A few months ago, I had written a blog – What the hack? – which highlighted the spate of hack attacks which had been happening at the time. Times have not changed much since then, and we keep on hearing about more and more passwords leaks, hacks, stolen identities and loss of personal information.
Adobe was a very notorious victim with millions of password compromised. The recent victims, about 2 million login credentials of a number of social networking sites including Facebook, Yahoo, LinkedIn, Twitter, Google and vk.com. Security firm Trustwave has discovered a trove of login credentials. Looking at the actual passwords, reveals some alarming information: a substantial number of users actually use passwords which are dead easy to guess. The most common passwords are:
Now, as website administrator we probably don’t have to tell you that you shouldn’t be using these types of passwords. So let’s come up with a few DO’s and corresponding DON’Ts. Drum these rules into the heads of your users, your better half, your kids, your parents, your colleagues, your dog or whoever uses passwords online. Do it repeatedly until they succumb to your insistence :) Think Sheldon type of insistence and paranoia.

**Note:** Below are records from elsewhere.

(* ===== verification/QoqAst.v ===== *)
(** * QoqAst: the SQL syntax tree ([cfml-qoq/src/ast.rs])

    The statement types are records over the expression and table-reference
    types; [expr] and [table_ref] tie the knot (a subquery is a statement, a
    derived table holds one). *)

From stdpp Require Import base list numbers strings.
From S2P Require Import Prelude Text Value QoqLike.

Inductive join_type := Inner | Left | Right | Full | Cross.
Inductive sort_direction := Asc | Desc.

#[global] Instance join_type_eq_dec : EqDecision join_type.
Proof. solve_decision. Defined.
#[global] Instance sort_direction_eq_dec : EqDecision sort_direction.
Proof. solve_decision. Defined.

Inductive binary_op :=
  | BEq | BNeq | BLt | BLte | BGt | BGte | BAnd | BOr
  | BAdd | BSub | BMul | BDiv | BMod | BConcat | BBitAnd | BBitOr | BBitXor.
Inductive unary_op := UNot | UNeg | UPlus.

#[global] Instance binary_op_eq_dec : EqDecision binary_op.
Proof. solve_decision. Defined.
#[global] Instance unary_op_eq_dec : EqDecision unary_op.
Proof. solve_decision. Defined.

(** A [?] parameter (0-based order of appearance) or a [:name] parameter. *)
Inductive param_ref := PPositional (i : nat) | PNamed (name : str).

(** [LIMIT]: [usize] counts. *)
Record limit_clause := LimitClause { lim_offset : Z; lim_count : Z }.

Record when_then_ (E : Type) := WhenThen { wt_when : E; wt_then : E }.
Record select_column_ (E : Type) := SelectColumn { sc_expr : E; sc_alias : option str }.
Record order_by_ (E : Type) := OrderByExpr { ob_expr : E; ob_direction : sort_direction }.
Record join_clause_ (E T : Type) := JoinClause {
  jn_type : join_type;
  jn_table : T;
  jn_on : option E;
}.
Record select_core_ (E T : Type) := SelectCore {
  co_distinct : bool;
  co_top : option Z;
  co_columns : list (select_column_ E);
  co_from : option T;
  co_joins : list (join_clause_ E T);
  co_where : option E;
  co_group_by : list E;
  co_having : option E;
}.
Record union_ (E T : Type) := Union { un_all : bool; un_select : select_core_ E T }.
Record select_statement_ (E T : Type) := SelectStatement {
  ss_body : select_core_ E T;
  ss_unions : list (union_ E T);
  ss_order_by : list (order_by_ E);
  ss_limit : option limit_clause;
}.

Arguments WhenThen {E}. Arguments wt_when {E}. Arguments wt_then {E}.
Arguments SelectColumn {E}. Arguments sc_expr {E}. Arguments sc_alias {E}.
Arguments OrderByExpr {E}. Arguments ob_expr {E}. Arguments ob_direction {E}.
Arguments JoinClause {E T}. Arguments jn_type {E T}. Arguments jn_table {E T}.
Arguments jn_on {E T}.
Arguments SelectCore {E T}. Arguments co_distinct {E T}. Arguments co_top {E T}.
Arguments co_columns {E T}. Arguments co_from {E T}. Arguments co_joins {E T}.
Arguments co_where {E T}. Arguments co_group_by {E T}. Arguments co_having {E T}.
Arguments Union {E T}. Arguments un_all {E T}. Arguments un_select {E T}.
Arguments SelectStatement {E T}. Arguments ss_body {E T}. Arguments ss_unions {E T}.
Arguments ss_order_by {E T}. Arguments ss_limit {E T}.

Scheme All for when_then_.
Scheme All for select_column_.
Scheme All for order_by_.
Scheme All for join_clause_.
Scheme All for select_core_.
Scheme All for union_.
Scheme All for select_statement_.

Inductive expr :=
  | XStar (table : option str)
  | XColumn (table : option str) (name : str)
  | XResolvedColumn (ti ci : nat) (name : str)
  | XLiteral (v : value)
  | XBinary (left : expr) (op : binary_op) (right : expr)
  | XUnary (op : unary_op) (e : expr)
  | XFunction (name : str) (args : list expr) (distinct : bool)
  | XCase (operand : option expr) (whens : list (when_then_ expr)) (else_expr : option expr)
  | XCast (e : expr) (ty : str)
  | XIsNull (e : expr) (negated : bool)
  | XInList (e : expr) (negated : bool) (items : list expr)
  | XInSubquery (e : expr) (negated : bool) (select : select_statement_ expr table_ref)
  | XBetween (e : expr) (negated : bool) (low high : expr)
  | XLike (e : expr) (negated : bool) (pattern : expr) (escape : option expr)
      (compiled : option like_inner)
  | XScalarSubquery (select : select_statement_ expr table_ref)
  | XParam (p : param_ref)
with table_ref :=
  | TNamed (name : str) (alias : option str)
  | TDerived (select : select_statement_ expr table_ref) (alias : str).

Abbreviation when_then := (when_then_ expr).
Abbreviation select_column := (select_column_ expr).
Abbreviation order_by_expr := (order_by_ expr).
Abbreviation join_clause := (join_clause_ expr table_ref).
Abbreviation select_core := (select_core_ expr table_ref).
Abbreviation union_arm := (union_ expr table_ref).
Abbreviation select_statement := (select_statement_ expr table_ref).

(** Induction on an expression with subqueries as opaque leaves: the engine
    evaluates a subquery through a separate run of the whole pipeline. *)
Section ExprInd.
Context (P : expr -> Prop).
Context (Hstar : forall t, P (XStar t)) (Hcol : forall t n, P (XColumn t n))
  (Hres : forall ti ci n, P (XResolvedColumn ti ci n)) (Hlit : forall v, P (XLiteral v))
  (Hbin : forall l op r, P l -> P r -> P (XBinary l op r))
  (Hun : forall op e, P e -> P (XUnary op e))
  (Hfun : forall n args d, Forall P args -> P (XFunction n args d))
  (Hcase : forall o ws el, option_Forall P o ->
     Forall (fun w => P (wt_when w) /\ P (wt_then w)) ws ->
     option_Forall P el -> P (XCase o ws el))
  (Hcast : forall e ty, P e -> P (XCast e ty))
  (Hnull : forall e n, P e -> P (XIsNull e n))
  (Hin : forall e n l, P e -> Forall P l -> P (XInList e n l))
  (Hinq : forall e n s, P e -> P (XInSubquery e n s))
  (Hbtw : forall e n lo hi, P e -> P lo -> P hi -> P (XBetween e n lo hi))
  (Hlike : forall e n p es c, P e -> P p -> option_Forall P es -> P (XLike e n p es c))
  (Hsub : forall s, P (XScalarSubquery s)) (Hpar : forall p, P (XParam p)).

Fixpoint expr_ind' (e : expr) : P e :=
  let fix go_list (l : list expr) : Forall P l :=
    match l with
    | [] => Forall_nil_2 P
    | x :: l => Forall_cons_2 P x l (expr_ind' x) (go_list l)
    end in
  let fix go_whens (l : list when_then) :
      Forall (fun w => P (wt_when w) /\ P (wt_then w)) l :=
    match l with
    | [] => Forall_nil_2 _
    | WhenThen a b :: l =>
        Forall_cons_2 _ (WhenThen a b) l (conj (expr_ind' a) (expr_ind' b)) (go_whens l)
    end in
  let go_opt (o : option expr) : option_Forall P o :=
    match o with Some x => Forall_Some P x (expr_ind' x) | None => Forall_None P end in
  match e with
  | XStar t => Hstar t
  | XColumn t n => Hcol t n
  | XResolvedColumn ti ci n => Hres ti ci n
  | XLiteral v => Hlit v
  | XBinary l op r => Hbin l op r (expr_ind' l) (expr_ind' r)
  | XUnary op e => Hun op e (expr_ind' e)
  | XFunction n args d => Hfun n args d (go_list args)
  | XCase o ws el => Hcase o ws el (go_opt o) (go_whens ws) (go_opt el)
  | XCast e ty => Hcast e ty (expr_ind' e)
  | XIsNull e n => Hnull e n (expr_ind' e)
  | XInList e n l => Hin e n l (expr_ind' e) (go_list l)
  | XInSubquery e n s => Hinq e n s (expr_ind' e)
  | XBetween e n lo hi => Hbtw e n lo hi (expr_ind' e) (expr_ind' lo) (expr_ind' hi)
  | XLike e n p es c => Hlike e n p es c (expr_ind' e) (expr_ind' p) (go_opt es)
  | XScalarSubquery s => Hsub s
  | XParam p => Hpar p
  end.
End ExprInd.

(** ** Collecting from left to right

    What a core or a statement holds, given what its expressions and its table
    references hold, in the order of the text. *)

Definition opt_list {A B} (f : A -> list B) (o : option A) : list B :=
  match o with Some a => f a | None => [] end.

Section Collect.
Context {B : Type} (fe : expr -> list B) (ft : table_ref -> list B).

Definition core_collect (c : select_core_ expr table_ref) : list B :=
  match c with
  | SelectCore _ _ columns from joins where_ group_by having =>
      concat (map (fun sc => match sc with SelectColumn e _ => fe e end) columns)
      ++ opt_list ft from
      ++ concat (map (fun j => match j with
                               | JoinClause _ t on => ft t ++ opt_list fe on
                               end) joins)
      ++ opt_list fe where_ ++ concat (map fe group_by) ++ opt_list fe having
  end.

Definition statement_collect (s : select_statement_ expr table_ref) : list B :=
  match s with
  | SelectStatement body unions order_by _ =>
      core_collect body
      ++ concat (map (fun u => match u with Union _ c => core_collect c end) unions)
      ++ concat (map (fun ob => match ob with OrderByExpr e _ => fe e end) order_by)
  end.
End Collect.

1. Never use a simple password such as one of the above for the (super) administrator accounts of your website – it is a recipe for that account to be hacked. Do not use the following as a password: any sequence on your keyboard (qwerty, qwertyuiop, asdfghjkl, poiuytrewq, zxcvbnm), your name (or any name), your surname, your date of birth, or anything else which is easy. Don’t use dictionary words. Rule of thumb: what is easy for you to remember, is probably easy to guess!

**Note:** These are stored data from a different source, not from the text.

Lemma next_printable t r :
  printable t = true -> next_token (token_text t ++ 32%N :: r) = (t, 32%N :: r).
Proof.
  intros Hp.
  destruct (keyword_text t) as [k|] eqn:Hk.
  { assert (token_text t = k) as ->.
    { unfold token_text. rewrite Hk. by destruct t. }
    by apply next_keyword. }
  destruct t; try (vm_compute in Hk; discriminate Hk); try discriminate Hp;
    unfold token_text; try rewrite Hk.
  all: try solve [match goal with
       | |- context [lit ?t] => let l := eval vm_compute in (lit t) in change (lit t) with l
       end; cbn [app]; rewrite next_token_solid by done; reflexivity].
  - (* identifiers *)
    destruct (plain_ident s) eqn:Hs.
    + destruct s as [|c s]; [done|]. simpl in Hs. rewrite !andb_true_iff in Hs.
      destruct Hs as [[Hc Hs] Hkw]. simpl app. rewrite next_word; [|done|].
      * unfold to_uppercase in *. simpl in *. by destruct (lookup_keyword _).
      * rewrite forallb_forall in *. intros x Hx. specialize (Hs x Hx).
        by apply andb_true_iff in Hs as [_ ?].
    + unfold quote_with. simpl app. rewrite next_token_solid by done.
      change (lex_token 34 ?u) with (read_quoted_ident 34 u).
      unfold read_quoted_ident. rewrite <- app_assoc. simpl app.
      by rewrite read_delimited_double.
  - (* strings *)
    unfold quote_with. simpl app. rewrite next_token_solid by done.
    change (lex_token 39 ?u) with (read_string u).
    unfold read_string. rewrite <- app_assoc. simpl app. by rewrite read_delimited_double.
  - by apply next_number.
  - (* named parameters *)
    simpl in Hp. destruct s as [|c s]; [done|]. change (chr ":") with 58%N.
    rewrite <- (app_comm_cons (c :: s)). rewrite next_token_solid by done.
    change (lex_token 58 ?u) with (read_named_param u).
    unfold read_named_param. rewrite span_stop; [done| |apply param_char_space].
    rewrite forallb_forall in *. intros x Hx. specialize (Hp x Hx).
    by apply andb_true_iff in Hp as [_ ?].
Qed.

2. DO use a complex password, or pass phrase for your most common used websites and office password. Use a phrase which is sensible to you, but nobody else, use mixed case, punctuation characters, and make it long. You will get used to it if you type it often. Examples of complex pass phrases: Mycatisn0tgrumpy! Mydogbump5intowall$, IS1ngwhenIc*ok, Iwillr3tireat40$$. You get the gist. Use something personal, which is not easily guessable. PS. This infographic might help create a strong password http://lifehacker.com/5876541/use-this-infographic-to-pick-a-good-strong-password
3. DO check your password complexity against the Password checker
4. DO use a separate password for each website you use. Do NOT reuse passwords. Password reuse allows a hacker who compromised a single password to get access to ALL your accounts. Even if you use a complex passphrase such as those in 2, do not reuse that password
5. DO enable Two Factor Authentication (2FA) wherever it is available: Google, Facebook, Twitter and Joomla! all allow you to enable 2FA. This will generate a time-limited token (usually a text message on your phone) or a password generate by an app such as Google Authenticator
6. DO use a password manager to store your passwords – especially the ones used for websites you don’t use often
7. DO NOT use the password manager for passwords where you have sensitive information such as VISA details or payment information. Your office login and password, Paypal, Google, Facebook, Amazon and your other sensitive information accounts should NOT be stored in your password manager, they should be stored in your memory ONLY!
8. DO NOT store payment information such as VISA numbers in your email account (for easy access). Also do not use your email account as your password manager - if your email account gets compromised, you want to make sure that you don't give access to your most important details.
9. DO protect ALL your passwords from prying eyes, never reveal your password(s) to anyone. Especially the ones which contain sensitive information.
10. DO change your sensitive passwords regularly - it's better to be safe than sorry
These tips may seem a little bit over the top, however seeing the regularity in which we see these types of accounts occurring, you'd better take notice and make sure that you don't become the next statistic!